(* ===== verification/EpollListenerSteps.v ===== *)
(** * The epoll listener: every step keeps the invariant

    Taking and delivering connections, starting, stopping and failing a source, readiness,
    the listener's own Accept and Close, over every script. *)

From S2P Require Import Prelude Lifecycles Sources AcceptSource ResultCells UringLoop EpollStream Sockets EpollListener EpollListenerInv.

Module EpollListenerSteps.
Import EpollListener EpollListenerInv.
Import EpollStream(IsWouldBlock).

#[local] Arguments EnsureAdmission : simpl never.
#[local] Arguments TryTakeNext : simpl never.
#[local] Arguments DeliverNextIfReady : simpl never.
#[local] Arguments ReleaseListenerReservation : simpl never.
#[local] Arguments Fail : simpl never.
#[local] Arguments finish_request : simpl never.
#[local] Arguments CompleteAccept : simpl never.
#[local] Arguments next_wait : simpl never.
#[local] Arguments OnListenerClosed : simpl never.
◇ ◇ ◇ ◇ ◇ ◇ ◇
Work to be completed> Every entry is to be restated exactly, with no line dropped.

Exercise result>
(* ===== verification/EpollListenerSteps.v ===== *)
(** * The epoll listener: every step keeps the invariant

    Taking and delivering connections, starting, stopping and failing a source, readiness,
    the listener's own Accept and Close, over every script. *)

From S2P Require Import Prelude Lifecycles Sources AcceptSource ResultCells UringLoop EpollStream Sockets EpollListener EpollListenerInv.

Module EpollListenerSteps.
Import EpollListener EpollListenerInv.
Import EpollStream(IsWouldBlock).

#[local] Arguments EnsureAdmission : simpl never.
#[local] Arguments TryTakeNext : simpl never.
#[local] Arguments DeliverNextIfReady : simpl never.
#[local] Arguments ReleaseListenerReservation : simpl never.
#[local] Arguments Fail : simpl never.
#[local] Arguments finish_request : simpl never.
#[local] Arguments CompleteAccept : simpl never.
#[local] Arguments next_wait : simpl never.
#[local] Arguments OnListenerClosed : simpl never.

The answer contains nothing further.